En este santo y en tantos otros vemos ejemplos extraordinarios del anuncio del Reino situados en la cultura que les tocó. Esto en ningún caso implicó en ellos ‘licuar' la fe, ni banalizarla ni convertirse en sincretistas o populistas. Su apuesta, más bien, conllevó el ejercicio, siempre complejo y no exento de errores, de buscar caminos amigables y asequibles para llegar a los interlocutores ‘reales' de su tiempo.
El Evangelio de hoy nos plantea un camino pedagógico no fácil, quizás más lento y riesgoso, pero del todo acertado para penetrar la cultura actual y que me atrevo a asociar, al menos, a tres verbos: conocer, distinguir y anunciar.
Jesús conoce la realidad de sus interlocutores porque ‘camina' con ellos. El Señor no les habla desde el ‘olimpo' sino que, desde la cercanía cotidiana, lo que hace que sus contemporáneos estén mejor dispuestos a escucharlo. Pareciera que el Señor, más que cátedras o juicios, elige el camino del diálogo, la fraternidad y la misericordia.

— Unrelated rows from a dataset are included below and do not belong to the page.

(** X9. For change events in the order of their times: every reload
    starts exactly 300 ms after one of the events, and no event falls
    within those 300 ms; the last event is always followed by a reload;
    and there are never more reloads than events. *)
Theorem reloads_follow_quiet_windows (t : Z) (changes : list Z) :
  ascending t changes →
  let ds := Debounce.loads None (t :: changes) in
  (∀ d, d ∈ ds →
        d - 300 ∈ t :: changes
        ∧ ∀ c, c ∈ t :: changes → ¬ (d - 300 < c < d))
  ∧ List.last changes t + 300 ∈ ds
  ∧ (length ds <= length (t :: changes))%nat.
Proof.
  intros Ha ds. subst ds. cbn [Debounce.loads].
  unfold Debounce.handleChange, Debounce.debouncedLoad.
  destruct (loads_pending t changes Ha) as (Hquiet & Hlast & Hlen).
  split_and!; [|exact Hlast|exact Hlen].
  intros d Hd. destruct (Hquiet d Hd) as [Hfrom Hq].
  unfold Debounce.DEBOUNCE_DELAY in *. split.
  - destruct Hfrom as [->|Hin]; [left | by right].
  - intros c Hc. apply elem_of_cons in Hc as [->|Hc]; [|by apply Hq].
    destruct Hfrom as [Heq|Hin]; [lia|].
    pose proof (ascending_le t changes _ Ha Hin). lia.
Qed.

Lemma reloads_follow_quiet_windows_witness :
  let ds := Debounce.loads None [1000; 1100; 2000] in
  ds = [1400; 2300] ∧ 2300 ∈ ds ∧ (length ds <= 3)%nat.
Proof.
  intros ds.
  destruct (reloads_follow_quiet_windows 1000 [1100; 2000]) as (_ & Hlast & Hlen).
  { unfold ascending. lia. }
  split_and!; [reflexivity | exact Hlast | exact Hlen].
Defined.

(** ** Server Facade: the answers to tools/list and tools/call *)

Lemma truthy_nonempty (v : string) : v ≠ EmptyString → Js.truthy (Some v) = true.
Proof. by destruct v. Qed.

(** X10. A tool whose child closes before the timer comes due: with
    exit code 0 the answer is its standard output, or its standard error
    when that is empty, or [(no output)] when both are; with any other
    exit code, and with none (the child was ended by a signal, which is
    reported as exit code 0), the answer is an error that states the
    exit code and carries the standard error. *)
Theorem callTool_reports_exit
  (w : Executor.World) (root dir : string) (r : Registry.ToolRegistry)
  (n : string) (arguments : option (list (string * Js.Value)))
  (tool : ToolDefinition) (src interpreter : string) (c : option Z)
  (env : gmap string string) :
  let tm := default Executor.DEFAULT_TIMEOUT (timeout (executor tool)) in
  let child := Executor.spawn w
                 {| Executor.command := interpreter; Executor.args := ["-c"; src];
                    Executor.env := env; Executor.cwd := root |} in
  let early := before (Executor.timer_delay tm) (Executor.undisturbed child) in
  root ≠ EmptyString → dir ≠ EmptyString →
  Registry.getTool n r = Some tool →
  Executor.build_env w (default [] arguments) root dir n = Some env →
  resolves_to w (executor tool) dir src →
  (type (executor tool) = "bash" ∧ interpreter = "bash")
  ∨ (type (executor tool) = "python" ∧ interpreter = "python3") →
  Executor.spawn_throws child = None →
  ending early = Some (Executor.CloseEvent c) →
  Facade.callTool w (Some root) (Some dir) r n arguments
  = Executor.Resolved
      (if bool_decide (c = Some 0) then
         {| Facade.text :=
              JsString.or_else (captured early).1
                (JsString.or_else (captured early).2 "(no output)");
            Facade.isError := false |}
       else
         {| Facade.text :=
              "Command failed with exit code " +:+ pretty (default 0 c)
                +:+ JsString.nl +:+ JsString.nl +:+ "Stderr:" +:+ JsString.nl
                +:+ (captured early).2;
            Facade.isError := true |}).
Proof.
  intros tm child early Hroot Hdir Hget Henv Hsrc Hty Hspawn Hend.
  unfold Facade.callTool.
  rewrite (truthy_nonempty root Hroot), (truthy_nonempty dir Hdir), Hget. simpl.
  rewrite (executeCommand_resolved w (executor tool) (default [] arguments)
             root dir n src env Henv Hsrc).
  fold tm. rewrite (dispatch_interpreter _ _ _ _ _ _ interpreter Hty).
  rewrite (execute_closed interpreter w src env tm root Hspawn c Hend).
  unfold Facade.respond. simpl. by destruct (bool_decide (c = Some 0)).
Qed.

Lemma callTool_reports_exit_witness :
  Facade.callTool (Sample.world Scenario.failing) (Some "/work") (Some "/work/.mcp")
    (Registry.repopulate [Sample.tool_a]) "a" None
  = Executor.Resolved
      {| Facade.text :=
           "Command failed with exit code 3" +:+ JsString.nl +:+ JsString.nl
             +:+ "Stderr:" +:+ JsString.nl +:+ "boom";
         Facade.isError := true |}.
Proof.
  eapply (callTool_reports_exit (Sample.world Scenario.failing) "/work" "/work/.mcp"
            (Registry.repopulate [Sample.tool_a]) "a" None Sample.tool_a
            "echo one" "bash" (Some 3)).
  - discriminate.
  - discriminate.
  - reflexivity.
  - reflexivity.
  - left. split; reflexivity.
  - left. split; reflexivity.
  - reflexivity.
  - reflexivity.
Defined.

El Señor sabe distinguir los espacios. No les habla a todos de la misma manera. No podemos pretender que el lenguaje usado en un púlpito o el señalado en la catequesis ha de ser igual que el que usamos, por ejemplo, en el encuentro con el mundo político y social o en el trabajo con los jóvenes. Distinguir los espacios y los lenguajes —y hacer el ejercicio— hace posible que la propuesta evangelizadora sea mejor acogida.
Finalmente, nunca podemos perder de vista que el norte de la Iglesia es anunciar —sembrar— el reino y llamar a la conversión. El Señor no se deja seducir por los pensamientos dominantes ni se deja embaucar en el camino. Su inserción en la cultura no es para ser ‘moda' sino ‘fermento', para penetrar el corazón de la persona, hablándole con la verdad, pero en sus propias claves existenciales.
No puedo concluir sin hacer presente que en todo este proceso ‘late' una lógica del crecimiento y de la maduración —como la semilla—, porque el Reino de Dios no se impone mediante la fuerza o de repente: entra en la historia, se mezcla con la ‘aventura' del hombre y crece en medio de ella para llevarla a plenitud. Todo esto nos recuerda que, ante todo, el Reino es un don de Dios y obra suya.
En un tiempo marcado por el proceso político —hoy hay elecciones— no bastan nuestras certezas fundadas en la fe. Es urgente ‘conectarse' con el tiempo para evidenciar en formas y lenguajes comprensibles las buenas razones, no solo teóricas sino también existenciales, que justifican una vida social y cultural fecundada con el Evangelio.